John Treacy’s forecast that there’d be no indoor sport before the rollout of a vaccine could well be proven right. Picture: INPHO/Laszlo Geczo
The year may have only started but for many of us our season — another one — may already be over. Or at least as we’d envisaged it.
While mainstream and social media has continued with its usual diet of top-end sport and anticipating what a 2021 Olympics might look like or speculating if the Lions tour is viable, there’s been barely a murmur about the grassroots, whatever about from them.
But that’s where most sport occurs: In a field, hall or pool near you, very possibly featuring you or your kids. And with Covid numbers as they currently are, most sport and sports are going to have adapt and adjust their plans, in some cases even more imaginatively than they did in 2020.
Already January is a write-off for every sport, outside those of who have been categorised as ‘elite’. Most likely, everything up to mid-February is as well. Around then some kind of controlled outdoor pod training could start back up but this side of St Patrick’s Day that’ll be about all that will be permitted.
That poses a dilemma for virtually every sport, outside of club GAA which should still be able to have some programme of games during the summer, just as it did this past one.
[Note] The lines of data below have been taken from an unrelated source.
Lemma clock_never_goes_up_within_a_session_witness :
  let w := run (init [] blank) [Start 0] in
  (Reachable w /\ safeConfig (config w)) /\
  timeRemaining (state (step w (Frame 1 2500 2500))) <= timeRemaining (state w).
Proof.
  assert (H : Reachable (run (init [] blank) [Start 0])).
  { exists [], blank, [Start 0]. reflexivity. }
  assert (Hs : safeConfig (config (run (init [] blank) [Start 0]))).
  { vm_compute. repeat split; discriminate. }
  split; [split; [exact H|exact Hs]|].
  apply (clock_never_goes_up_within_a_session _ (Frame 1 2500 2500) H Hs).
  vm_compute. reflexivity.
Defined.

(** X19.  A frame callback that was cancelled, or whose handle is not the
    one [state.timerInterval] holds, never runs: in a reachable world it
    changes nothing at all.  So nothing ticks after Pause or after a session
    ended without auto-advance. *)
Theorem stale_frames_do_nothing w h t now :
  Reachable w ->
  isRunning (state w) = false \/ timerInterval (state w) <> Some h ->
  fire h t now w = w.
Proof.
  intros Hreach Hs. apply Reachable_Inv in Hreach.
  destruct Hreach as (_ & Hl & _). unfold oneLoop in Hl. unfold fire.
  destruct (isRunning (state w)).
  - destruct Hs as [Hs|Hs]; [discriminate|].
    destruct Hl as (h0 & lt & (_ & Hcb & Hti & _) & _).
    rewrite Hcb. cbn. destruct (Nat.eqb_spec h0 h); [|reflexivity].
    subst h0. contradiction.
  - rewrite Hl. reflexivity.
Qed.

Lemma stale_frames_do_nothing_witness :
  let w := run (init [] blank) [Start 0; ClickPause] in
  Reachable w /\ isRunning (state w) = false /\ fire 1 5000 5000 w = w.
Proof.
  assert (H : Reachable (run (init [] blank) [Start 0; ClickPause])).
  { exists [], blank, [Start 0; ClickPause]. reflexivity. }
  split; [exact H|]. split; [reflexivity|].
  apply (stale_frames_do_nothing _ 1%nat 5000 5000 H).
  left. reflexivity.
Defined.

End Kept.

(* ================================================================= *)
(** ** The audio output along a run *)

Section AudioRuns.

Lemma startTimer_audio now w :
  audioCtx (startTimer now w) = audioCtx w /\
  playSoundCalls (startTimer now w) = playSoundCalls w /\
  cues (startTimer now w) = cues w.
Proof. unfold startTimer. destruct (isRunning (state w)); cbn; auto. Qed.

Lemma completeSession_audioCtx skipped now w :
  audioCtx (completeSession skipped now w) = audioCtx w.
Proof.
  rewrite completeSession_eq. cbv zeta. destruct (auto (config w)); reflexivity.
Qed.

Lemma completeSession_logs skipped now w0 w :
  config w0 = config w -> audioCtx w0 = audioCtx w ->
  playSoundCalls w0 = playSoundCalls w -> cues w0 = cues w ->
  exists plays : bool,
    (plays = true -> sound (config w) <> "none") /\
    (skipped = true -> plays = false) /\
    playSoundCalls (completeSession skipped now w0) =
      (playSoundCalls w ++ (if plays then [sound (config w)] else []))%list /\
    cues (completeSession skipped now w0) =
      (cues w ++ (if plays && audioCtx w
                  then [cueOf (sound (config w))] else []))%list.
Proof.
  intros Hc Ha Hp Hu.
  destruct (completeSession_audio skipped now w0) as (H1 & H2).
  cbv zeta in H1, H2. rewrite Hc, Ha, Hp, Hu in *.
  exists (negb skipped && negb (String.eqb (sound (config w)) "none")).
  split; [|split; [|split; [exact H1|exact H2]]].
  - intros H. apply andb_prop in H as (_ & H).
    destruct (String.eqb_spec (sound (config w)) "none");
      [discriminate|assumption].
  - intros ->. reflexivity.
Qed.

Lemma logs_unchanged w0 w :
  playSoundCalls w0 = playSoundCalls w -> cues w0 = cues w ->
  exists plays : bool,
    (plays = true -> sound (config w) <> "none") /\
    playSoundCalls w0 =
      (playSoundCalls w ++ (if plays then [sound (config w)] else []))%list /\
    cues w0 =
      (cues w ++ (if plays && audioCtx w
                  then [cueOf (sound (config w))] else []))%list.
Proof.
  intros Hp Hu. exists false. cbn. rewrite !app_nil_r.
  split; [discriminate|auto].
Qed.

(** What one event adds to the audio logs. *)
Lemma step_audio w e :
  Inv w ->
  audioCtx (step w e) = audioCtx w || isClickStart e /\
  exists plays : bool,
    (plays = true -> sound (config w) <> "none") /\
    playSoundCalls (step w e) =
      (playSoundCalls w ++ (if plays then [sound (config w)] else []))%list /\
    cues (step w e) =
      (cues w ++ (if plays && audioCtx w
                  then [cueOf (sound (config w))] else []))%list.
Proof.
  intros HI.
  destruct e as [now| |now|h t now|now|skipped now]; cbn [step isClickStart].
  - destruct (startTimer_audio now (initAudio w)) as (Ha & Hp & Hu).
    rewrite Ha. cbn. rewrite orb_true_r. split; [reflexivity|].
    apply logs_unchanged; assumption.
  - destruct (pauseTimer_frame w) as (Ha & _ & Hp & Hu).
    rewrite Ha, orb_false_r. split; [reflexivity|].
    apply logs_unchanged; assumption.
  - unfold skipSession. rewrite completeSession_audioCtx.
    destruct (pauseTimer_frame w) as (Ha & _ & Hp & Hu).
    rewrite Ha, orb_false_r. split; [reflexivity|].
    destruct (completeSession_logs true now (pauseTimer w) w
                (pauseTimer_config w) Ha Hp Hu) as (plays & H1 & _ & H3).
    exists plays. auto.
  - rewrite orb_false_r.
    destruct (fire_kinds h t now w HI)
      as [->|(lt & _ & [(_ & _ & Hs)|[(_ & _ & _ & Hs)|(_ & _ & ->)]])].
    + split; [reflexivity|]. apply logs_unchanged; reflexivity.
    + destruct Hs as (_ & _ & _ & _ & Ha & Hp & Hu).
      split; [exact Ha|]. apply logs_unchanged; assumption.
    + destruct Hs as (_ & _ & _ & _ & Ha & Hp & Hu).
      split; [exact Ha|]. apply logs_unchanged; assumption.
    + rewrite completeSession_audioCtx. split; [reflexivity|].
      destruct (completeSession_logs false now
                  (mkWorld (config w) (setTimeRemaining 0 (state w))
                           (audioCtx w) [] (nextHandle w) (page w)
                           (playSoundCalls w) (cues w)) w
                  eq_refl eq_refl eq_refl eq_refl) as (plays & H1 & _ & H3).
      exists plays. auto.
  - destruct (startTimer_audio now w) as (Ha & Hp & Hu).
    rewrite Ha, orb_false_r. split; [reflexivity|].
    apply logs_unchanged; assumption.
  - rewrite completeSession_audioCtx, orb_false_r. split; [reflexivity|].
    destruct (completeSession_logs skipped now w w
                eq_refl eq_refl eq_refl eq_refl) as (plays & H1 & _ & H3).
    exists plays. auto.
Qed.

(** X7.  Whatever happened to the page, every call of [playSound] was made
    with the configured sound, which then is not "none"; every tone started
    is the bell when that sound is "bell" and the chime otherwise; and no
    tone was started without such a call. *)
Theorem audio_log_matches_the_sound w :
  Reachable w ->
  Forall (fun type => type = sound (config w) /\ type <> "none")
         (playSoundCalls w) /\
  Forall (fun cue => cue = cueOf (sound (config w))) (cues w) /\
  (List.length (cues w) <= List.length (playSoundCalls w))%nat.
Proof.
  revert w. apply Reachable_induction.
  - intros params html. cbn. repeat split; constructor.
  - intros w e Hreach (IH1 & IH2 & IH3).
    destruct (step_audio w e (Reachable_Inv w Hreach))
      as (_ & plays & Hn & -> & ->).
    rewrite step_config.
    destruct plays; cbn [andb].
    + specialize (Hn eq_refl). split; [|split].
      * apply Forall_app. split; [exact IH1|]. constructor; auto.
      * apply Forall_app. split; [exact IH2|].
        destruct (audioCtx w); constructor; auto.
      * rewrite !length_app. destruct (audioCtx w); cbn; lia.
    + rewrite !app_nil_r. auto.
Qed.

Lemma audio_log_matches_the_sound_witness :
  let w := run (init [("work", "1"); ("sound", "gong")] blank)
               [ClickStart 0; Complete false 0] in
  Reachable w /\ playSoundCalls w = ["gong"] /\ cues w = [Chime] /\
  Forall (fun cue => cue = cueOf (sound (config w))) (cues w).
Proof.
  assert (H : Reachable (run (init [("work", "1"); ("sound", "gong")] blank)
                             [ClickStart 0; Complete false 0])).
  { exists [("work", "1"); ("sound", "gong")], blank,
           [ClickStart 0; Complete false 0]. reflexivity. }
  split; [exact H|]. split; [vm_compute; reflexivity|].
  split; [vm_compute; reflexivity|].
  apply (audio_log_matches_the_sound _ H).
Defined.

(** X8.  The audio context is created by the Start button only.  A run
    without a press on Start - Skip/Reset with auto-advance, say - starts no
    tone however many sessions complete. *)
Theorem no_tone_before_the_start_button params html es :
  forallb (fun e => negb (isClickStart e)) es = true ->
  let w := run (init params html) es in
  audioCtx w = false /\ cues w = [].
Proof.
  intros Hes. cbv zeta.
  induction es as [|e es IH] using rev_ind; [split; reflexivity|].
  rewrite forallb_app in Hes. apply andb_prop in Hes as (Hes & He).
  cbn in He. rewrite andb_true_r in He. apply negb_true_iff in He.
  destruct (IH Hes) as (Ha & Hc).
  unfold run in *. rewrite fold_left_app. cbn [fold_left].
  set (w := fold_left step es (init params html)) in *.
  assert (HI : Inv w) by (apply Inv_run, Inv_init).
  destruct (step_audio w e HI) as (Ha' & plays & _ & _ & Hc').
  rewrite Ha', Hc', Ha, Hc, He, andb_false_r. split; reflexivity.
Qed.
(** *** validation_step *)

(** [row.argmax()] over the [n] scores of one sample: the first index that
    holds the largest score. *)
Definition argmax_row (n : nat) (row : list Qc) : nat :=
  foldl (λ best i, if bool_decide (nth best row 0 < nth i row 0) then i else best)
        0%nat (seq 0 n).

(** [torch.argmax(cls_output, dim=1)]; an empty class axis is an error. *)
Definition torch_argmax_dim1 (c : ClsLogits) : Prog (list nat) :=
  if (n_classes c =? 0)%nat then Raise IndexError
  else Ret (map (argmax_row (n_classes c)) (rows c)).

(** An elementwise operation on two 1-d tensors, with torch's broadcasting:
    equal sizes, or one of the sizes is 1. *)
Definition broadcast {A B C} (f : A → B → C) (a : list A) (b : list B)
  : Prog (list C) := broadcast_with RuntimeError f a b.

(** [t.sum()] of a boolean tensor. *)
Definition count_true (l : list bool) : N :=
  N_sum (map (λ b : bool, if b then 1%N else 0%N) l).

Record ClsArrays : Type := {
  a_tp : list N;
  a_fp : list N;
  a_fn : list N;
  a_tn : list N;
}.

(** One iteration of [for class_idx in range(num_classes)]. *)
Definition cls_loop_body (cls_pred : list nat) (cls_target : list Z)
    (acc : ClsArrays) (class_idx : nat) : Prog ClsArrays :=
  let pred_positive := map (λ p, (p =? class_idx)%nat) cls_pred in
  let target_positive := map (λ t, (t =? Z.of_nat class_idx)%Z) cls_target in
  tp ← broadcast (λ p t, p && t) pred_positive target_positive;
  fp ← broadcast (λ p t, p && negb t) pred_positive target_positive;
  fn ← broadcast (λ p t, negb p && t) pred_positive target_positive;
  tn ← broadcast (λ p t, negb p && negb t) pred_positive target_positive;
  Ret {| a_tp := <[class_idx := count_true tp]> (a_tp acc);
         a_fp := <[class_idx := count_true fp]> (a_fp acc);
         a_fn := <[class_idx := count_true fn]> (a_fn acc);
         a_tn := <[class_idx := count_true tn]> (a_tn acc) |}.

Definition cls_zeros (num_classes : nat) : ClsArrays :=
  {| a_tp := replicate num_classes 0%N; a_fp := replicate num_classes 0%N;
     a_fn := replicate num_classes 0%N; a_tn := replicate num_classes 0%N |}.

(** The block under [if cls_output is not None and target_cls is not None];
    [target_cls] is a tensor, never [None], once [.to(device)] succeeded. *)
Definition classification_metrics (cls_output : option netval) (target_cls : list Z)
  : Prog (pydict pyobj) :=
  match cls_output with
  | None => Ret []
  | Some (VList _) => Raise TypeError
  | Some (VTensor t) =>
      let cls_output := logits t in
      cls_pred ← torch_argmax_dim1 cls_output;
      let cls_target := target_cls in
      let num_classes := n_classes cls_output in
      arrays ← foldP (cls_loop_body cls_pred cls_target) (seq 0 num_classes)
                     (cls_zeros num_classes);
      correct ← broadcast (λ p t, (Z.of_nat p =? t)%Z) cls_pred cls_target;
      Ret [ ("cls_tp", PArr1 (a_tp arrays));
            ("cls_fp", PArr1 (a_fp arrays));
            ("cls_fn", PArr1 (a_fn arrays));
            ("cls_tn", PArr1 (a_tn arrays));
            ("cls_correct", PArr0I (count_true correct));
            ("cls_total", PInt (N.of_nat (length cls_target))) ]
  end.

(** [loss_dict.get(key, 0.0)], turned into a numpy value when it is a tensor. *)
Definition loss_entry (loss_dict : gmap string lval) (key : string) : pyobj :=
  match default (LFloat 0) (loss_dict !! key) with
  | LTensor q => PArr0F q
  | LFloat q => PFloat q
  end.

(** [seg_output[0]]. *)
Definition index0 (o : NetOutput) : Prog Tensor :=
  match o with
  | OVal (VTensor t) => Ret (tensor_first t)
  | OVal (VList l) => or_raise IndexError (head l)
  | ODict _ => Raise (KeyError "0")
  end.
Traditionally most other team sports have been content to cede the best months of the year to the GAA, largely because they didn’t either perceive or want any clash and were happy to play their own games from autumn into the late spring. But now with them staring at a possible 18-month gap between the last time kids and players were treated to games in their sport, they might want and even need to flex their elbows to carve out some of the summer for themselves.
Take rugby. While the top-end of the sport will along with Premier League soccer command most of the headlines and our attention for the next two months, at grassroots level the game will remain dormant. As innovative as clubs — and schools — have been in keeping kids active and in the sport, those same kids have had no formal games since last March. Even the redesigned AIL, with its conference-like Energia Community Series, was only able to get two rounds of games in.
As fluid as the situation is, the IRFU and its various branches, now that they have their feet back under the table after the Christmas break, need to storm some brains, consult with their grassroots and decide: Do they just hope to squeeze some games in before the end of May for everyone, or do they also play some form of rugger into the summer, perhaps expanding the seven-a-side game just to help keep the oval ball in hand and keep the jersey on their back? To leave it until next September seems too risky, too long.
Soccer is another sport with some big decisions to make. While summer football has taken off in various parts of the country, some of the country’s hotbeds, most obviously the Dublin District Schoolboys League, has resisted. But now they may have to alter their ways again out of sheer pragmatism. Not a ball has been kicked in the league this season. Do they just hope they can be back out playing in late March, early April and play maybe into May and then kick off a new season as usual in September, or do they play right through the summer, either just for this year or for the next few as well? Again, what’s best for the kids and not any administrator’s egos, should govern that call.
The way things are now working out, John Treacy’s forecast that there’d be no indoor sport before the rollout of a vaccine could well be proven right.
Basketball had rolled out another impressive return-to-play pathway before Christmas in which it had hoped for the resumption of collective indoor training in early February followed by a truncated competitive season from March to May, but the new covid numbers have effectively pushed that plan out by a further month to the point it’s scuppered, effectively scrapped.
This is where basketball will have to be even more inventive and adaptable than it already has been to date. As rightly aggrieved as it may have been that its national league wasn’t afforded elite status and never got off the ground this season, it now has to accept the cheese has moved again and control what it can control.
While it couldn’t convince Sport Ireland and the government that its national league teams were worthy of elite status, it will hope and push that at least that courtesy will be afforded to its international teams who intend to compete in European championships this summer.
And then for the grassroots and underage game, it needs at providing some form of summer ball, possibly 3v3, allowing players some form of competition but also something suitably novel and different from the game they’ll be playing then through next winter.
And like every sport it has to seriously look at its age groups to retain as many players as possible in the sport. Take a kid who was U13 last season. In a lot of area boards, they’d have played U14. They’ve now missed out on their ‘strong’ year. When or if they resume the sport next autumn, they’ll again be playing in their weak year, essentially an U14 player playing in an U16 league where zone defences are permitted. Many of them won’t be ready for it.
To avoid kids quitting a sport they’ve only began, a certain creativity will be required, like maybe running half of the season, September to January, in the age groups that were meant to be in place for 2020-2021. Or offer competition in every age group, as Cork GAA’s Rebel Óg have now looked to provide, even if it’s just 75 percent of the games that would normally be laid on.
Covid has changed again. It has changed everything. Administrators and their formats and calendars will have to change with it.